また、行政手続上においても個人事業主・自営業者特有の手続きが必要となってきます。
1.事業用資産の調査
事業に供していた資産、在庫や既発生の売掛金債権等、買掛金債務等、調査する必要があります。また、賃貸借契約の賃借人の地位は相続により、相続人に承継されます。
以下、留意を要するものを列記します。
(1) 現金や預貯金
屋号名義の預貯金も含めて、亡くなった日の預貯金口座のすべての残高が遺産となります。
(2) 事業用の動産類
工具・機械類などの事業用資産や在庫商品も、営業用の自動車等もすべて遺産になります。
(3) 不動産
事業用に使っていたかどうかに関係なく、すべての被相続人名義の不動産が遺産になります。

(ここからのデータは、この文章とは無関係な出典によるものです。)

(** * HashLinkListRep and the standard prefix extractors

    A shallow embedding of [util/slice.cc] (the three standard
    [SliceTransform] implementations) and of [util/hash_linklist_rep.cc]
    (the bucketed, per-bucket sorted linked-list memtable index), with the
    properties of the index stated and proved on the embedding.

    Conventions.
    - A [Slice] (pointer + size) and an entry ([const char*] to an encoded
      record) are byte strings, written [string].
    - [size_t] values are [nat]: the code only compares them, takes a
      minimum and a remainder, so no wrap-around can occur.
    - Node pointers are [option nat]: [None] is [nullptr], [Some a] is the
      address of the [a]-th node handed out by the arena.
    - Code that can abort ([assert]), run into undefined behaviour (a
      dangling pointer, an out-of-range slot) or loop is in the [result]
      monad.  [assert] is the C macro: it disappears when [NDEBUG] is set. *)

From Stdlib Require Import ZArith Lia String Ascii.
From Stdlib Require Import DecimalString DecimalFacts DecimalNat Sorting.Sorted.
From Stdlib Require Import OrderedTypeEx.
From stdpp Require Import base list strings sorting.

Local Open Scope string_scope.
Local Open Scope list_scope.
Local Open Scope nat_scope.

(** ** Outcomes of a call *)

Inductive error : Type :=
| AssertionFailed   (* an [assert] of a debug build fired *)
| Undefined         (* undefined behaviour: bad pointer, bad slot, bad slice *)
| OutOfFuel.        (* the loop did not finish within the allotted steps *)

Inductive result (A : Type) : Type :=
| Ok (a : A)
| Fail (e : error).
Arguments Ok {A} a.
Arguments Fail {A} e.

#[global] Instance result_ret : MRet result := fun A a => Ok a.
#[global] Instance result_bind : MBind result := fun A B f m =>
  match m with
  | Ok a => f a
  | Fail e => Fail e
  end.

Definition is_Ok {A} (r : result A) : Prop := ∃ a, r = Ok a.

(** [assert(c)]: evaluated only in a debug build. *)
Definition assert_ (NDEBUG : bool) (c : result bool) : result unit :=
  if NDEBUG then Ok tt
  else b ← c; if (b : bool) then Ok tt else Fail AssertionFailed.

(** ** Slices and entries *)

Definition Slice : Type := string.
Definition Key : Type := string.

(** [Slice(src.data(), n)] for [n <= src.size()]: the first [n] bytes. *)
Definition Slice_prefix (src : Slice) (n : nat) : Slice := substring 0 n src.

(** Modelled from the spec: [ToString] of util/string_util.h is not among
    the sources; it renders a number in decimal (the [<k>] of the extractor
    names). *)
Definition ToString (n : nat) : string :=
  NilZero.string_of_uint (Nat.to_uint n).

(** ** util/slice.cc *)

Record SliceTransform : Type := {
  Name : string;
  Transform : Slice → result Slice;
  InDomain : Slice → bool;
  InRange : Slice → bool;
  SameResultWhenAppended : Slice → bool
}.

Section Transforms.
Variable NDEBUG : bool.

(** [assert(InDomain(src)); return Slice(src.data(), n);].  With the
    assertion compiled out a slice longer than [src] would be built: any
    use of it reads past the buffer. *)
Definition checked_prefix (in_domain : bool) (src : Slice) (n : nat)
  : result Slice :=
  _ ← assert_ NDEBUG (Ok in_domain);
  if decide (n ≤ String.length src) then Ok (Slice_prefix src n)
  else Fail Undefined.

Definition FixedPrefixTransform (prefix_len_ : nat) : SliceTransform := {|
  Name := "rocksdb.FixedPrefix." +:+ ToString prefix_len_;
  Transform src :=
    checked_prefix (prefix_len_ <=? String.length src) src prefix_len_;
  InDomain src := prefix_len_ <=? String.length src;
  InRange dst := String.length dst =? prefix_len_;
  SameResultWhenAppended prefix := prefix_len_ <=? String.length prefix
|}.

Definition CappedPrefixTransform (cap_len_ : nat) : SliceTransform := {|
  Name := "rocksdb.CappedPrefix." +:+ ToString cap_len_;
  Transform src :=
    checked_prefix true src (Nat.min cap_len_ (String.length src));
  InDomain src := true;
  InRange dst := String.length dst <=? cap_len_;
  SameResultWhenAppended prefix := cap_len_ <=? String.length prefix
|}.

Definition NoopTransform : SliceTransform := {|
  Name := "rocksdb.Noop";
  Transform src := Ok src;
  InDomain src := true;
  InRange dst := true;
  SameResultWhenAppended prefix := false
|}.

Definition NewFixedPrefixTransform (prefix_len : nat) : SliceTransform :=
  FixedPrefixTransform prefix_len.
Definition NewCappedPrefixTransform (cap_len : nat) : SliceTransform :=
  CappedPrefixTransform cap_len.
Definition NewNoopTransform : SliceTransform := NoopTransform.

(** The three standard extractors. *)
Inductive standard : SliceTransform → Prop :=
| standard_fixed k : standard (NewFixedPrefixTransform k)
| standard_capped k : standard (NewCappedPrefixTransform k)
| standard_noop : standard NewNoopTransform.
End Transforms.

(** ** util/hash_linklist_rep.cc: nodes, buckets and the arena *)

Definition ptr : Type := option nat.
Abbreviation nullptr := (@None nat) (only parsing).

(** [struct Node]: the entry and the successor link. *)
Record Node : Type := mkNode { key : Key; next_ : ptr }.

(** The index: the bucket array and the nodes allocated from the arena so
    far ([NewNode] hands out the next address). *)
Record HashLinkListRep : Type := mkRep {
  bucket_size_ : nat;
  buckets_ : list ptr;
  arena_ : list Node
}.

(** The cursor of [HashLinkListRep::Iterator] and [DynamicIterator]. *)
Record Iterator : Type := mkIterator { head_ : ptr; node_ : ptr }.

(** Modelled from the spec: [SkipList] of db/skiplist.h is not among the
    sources.  It is the "ordered skip-list keyed by the same comparator":
    its contents in iteration order; its iterator is a position in them. *)
Definition FullList : Type := list Key.

Record FullListIterator : Type := mkFullListIterator {
  full_list_ : FullList;
  iter_ : option nat
}.

(** The iterator family handed out as [MemTableRep::Iterator*]. *)
Inductive MemTableRepIterator : Type :=
| EmptyIterator
| PrefixIterator (it : Iterator)
| DynamicIterator (it : Iterator)
| FullOrderIterator (it : FullListIterator).

(** What the index is built with and against: the build mode, the
    constructor arguments [compare] and [transform], and the collaborators
    declared in headers that are not part of the sources. *)
Class Setting : Type := {
  NDEBUG : bool;
  compare_ : Key → Key → Z;          (* MemTableRep::KeyComparator, three-way *)
  transform_ : SliceTransform;
  UserKey : Key → Slice;             (* the user key of an entry *)
  EncodeKey : Slice → Key;           (* a lookup entry for a slice *)
  MurmurHash : Slice → nat → nat     (* bytes, seed *)
}.

Section Index.
Context `{Setting}.

Definition HashLinkListRep_new (bucket_size : nat) : HashLinkListRep :=
  {| bucket_size_ := bucket_size;
     buckets_ := replicate bucket_size nullptr;
     arena_ := [] |}.

(** *** Node access through a pointer *)

Definition deref (s : HashLinkListRep) (x : ptr) : result Node :=
  match x with
  | None => Fail Undefined
  | Some a =>
      match arena_ s !! a with
      | Some n => Ok n
      | None => Fail Undefined
      end
  end.

Definition Node_key (s : HashLinkListRep) (x : ptr) : result Key :=
  n ← deref s x; Ok (key n).

Definition Node_Next (s : HashLinkListRep) (x : ptr) : result ptr :=
  n ← deref s x; Ok (next_ n).

Definition Node_SetNext (s : HashLinkListRep) (x y : ptr)
  : result HashLinkListRep :=
  n ← deref s x;
  match x with
  | None => Fail Undefined
  | Some a =>
      Ok {| bucket_size_ := bucket_size_ s;
            buckets_ := buckets_ s;
            arena_ := <[a := {| key := key n; next_ := y |}]> (arena_ s) |}
  end.

(** [NewNode]: a fresh node holding [key]; its link is set by the caller
    before the node is published. *)
Definition NewNode (s : HashLinkListRep) (k : Key) : HashLinkListRep * ptr :=
  ({| bucket_size_ := bucket_size_ s;
      buckets_ := buckets_ s;
      arena_ := arena_ s ++ [{| key := k; next_ := nullptr |}] |},
   Some (length (arena_ s))).

(** *** Buckets *)

Definition GetHash (s : HashLinkListRep) (slice : Slice) : nat :=
  MurmurHash slice 0 `mod` bucket_size_ s.

(** [buckets_[i].Acquire_Load()]; a slot outside the array is undefined
    (this is where a zero [bucket_size_] surfaces). *)
Definition GetBucket_at (s : HashLinkListRep) (i : nat) : result ptr :=
  match buckets_ s !! i with
  | Some p => Ok p
  | None => Fail Undefined
  end.

Definition GetBucket (s : HashLinkListRep) (slice : Slice) : result ptr :=
  GetBucket_at s (GetHash s slice).

(** [buckets_[i].Release_Store(x)]. *)
Definition SetBucket_at (s : HashLinkListRep) (i : nat) (x : ptr)
  : result HashLinkListRep :=
  if decide (i < length (buckets_ s)) then
    Ok {| bucket_size_ := bucket_size_ s;
          buckets_ := <[i := x]> (buckets_ s);
          arena_ := arena_ s |}
  else Fail Undefined.

(** *** Comparisons *)

Definition Equal (a b : Key) : bool := (compare_ a b =? 0)%Z.

Definition KeyIsAfterNode (s : HashLinkListRep) (k : Key) (n : ptr)
  : result bool :=
  match n with
  | None => Ok false
  | Some _ => nk ← Node_key s n; Ok (compare_ nk k <? 0)%Z
  end.

(** The condition asserted in both list walks:
    [(x == head) || (next == nullptr) || KeyIsAfterNode(next->key, x)]. *)
Definition links_sorted_at (s : HashLinkListRep) (head x next : ptr)
  : result bool :=
  if decide (x = head) then Ok true
  else if decide (next = nullptr) then Ok true
  else nk ← Node_key s next; KeyIsAfterNode s nk x.

(** *** FindGreaterOrEqualInBucket, BucketContains, Contains *)

Fixpoint FindGreaterOrEqualInBucket_loop (fuel : nat) (s : HashLinkListRep)
    (head x : ptr) (k : Key) : result ptr :=
  match fuel with
  | 0 => Fail OutOfFuel
  | S fuel =>
      match x with
      | None => Ok x
      | Some _ =>
          next ← Node_Next s x;
          _ ← assert_ NDEBUG (links_sorted_at s head x next);
          after ← KeyIsAfterNode s k x;
          if (after : bool)
          then FindGreaterOrEqualInBucket_loop fuel s head next k
          else Ok x
      end
  end.

(** A list without a cycle has at most as many nodes as the arena. *)
Definition walk_fuel (s : HashLinkListRep) : nat := S (length (arena_ s)).

Definition FindGreaterOrEqualInBucket (s : HashLinkListRep) (head : ptr)
    (k : Key) : result ptr :=
  FindGreaterOrEqualInBucket_loop (walk_fuel s) s head head k.

Definition BucketContains (s : HashLinkListRep) (head : ptr) (k : Key)
  : result bool :=
  x ← FindGreaterOrEqualInBucket s head k;
  match x with
  | None => Ok false
  | Some _ => xk ← Node_key s x; Ok (Equal k xk)
  end.

Definition Contains (s : HashLinkListRep) (k : Key) : result bool :=
  transformed ← Transform transform_ (UserKey k);
  bucket ← GetBucket s transformed;
  match bucket with
  | None => Ok false
  | Some _ => BucketContains s bucket k
  end.

(** *** Insert *)

(** The walk of [Insert]; returns the final [(prev, cur)]. *)
Fixpoint Insert_loop (fuel : nat) (s : HashLinkListRep)
    (head prev cur : ptr) (k : Key) : result (ptr * ptr) :=
  match fuel with
  | 0 => Fail OutOfFuel
  | S fuel =>
      match cur with
      | None => Ok (prev, cur)
      | Some _ =>
          next ← Node_Next s cur;
          _ ← assert_ NDEBUG (links_sorted_at s head cur next);
          after ← KeyIsAfterNode s k cur;
          if (after : bool)
          then Insert_loop fuel s head cur next k
          else Ok (prev, cur)
      end
  end.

なお、店舗を賃借していたような場合は、賃借人たる地位を相続することとなります。
一方、収益物件があったような場合、亡くなった日以降の賃料債権は、相続人が分割債務として法定相続分で承継するので留意が必要です。
(4) 売掛金や買掛金等
売掛金や買掛金、保証金返還請求権等は遺産と評価できるでしょう。
2.個人事業主・自営業者特有の行政手続き
(1) 準確定申告が必要となる
個人事業主・自営業者は、毎年、確定申告を行っています。
個人事業主・自営業者の方がお亡くなりになった場合は、代わりに相続人が確定申告を行う必要があり、これを準確定申告といいます。
- 提出先・時期
提出先:所轄税務署
提出期限:亡くなった日から4か月以内 - 申告者
相続人 - 申告内容
1月1日から死亡した時点までを申告します。
なお、前年の確定申告書を提出する前に死亡した場合は、前年分と本年分とを合わせて確定申告を行う必要があります。
(2) 個人事業の廃業手続きが必要となる。
個人事業・自営業の場合は、事業を開始する際に税務署等に各種の届出をしていることから、個人事業主・自営業者が死亡した場合は、逆に、その個人事業主・自営業者が営んでいた事業を廃業する手続が必要になります。
- 個人事業主・自営業者の死亡届出書
提出先:所轄税務署
提出期限:死亡日以降すみやかに - 個人事業・自営業の開業・廃業等届出書
「個人事業の開業・廃業等届出書」に廃業する内容を記入して、お亡くなりになった個人事業主・自営業者の方が申告していた税務署へ提出します。
提出先:所轄税務署
提出期限:死亡日から1か月以内 - 事業廃止届出書
お亡くなりになった個人事業主・自営業者の方が消費税の課税事業者であった場合には、「事業廃止届出書」を提出する必要があります。
提出先:所轄税務署
提出期限:死亡日以降すみやかに - 所得税の青色申告の取りやめ届出書
お亡くなりになった個人事業主・自営業者の方が所得税の青色申告を行っていた場合には、「所得税の青色申告の取りやめ届出書」を提出する必要があります。
届出先:所轄税務署
提出期限:死亡の翌年3月15日まで - 給与支払事務所等の開設・移転・廃止の届出
事業を廃止した個人事業主・自営業者が従業員等を雇用していた場合は、「支払事務所等の開設・移転・廃止の届出(廃止届)」を提出する必要があります。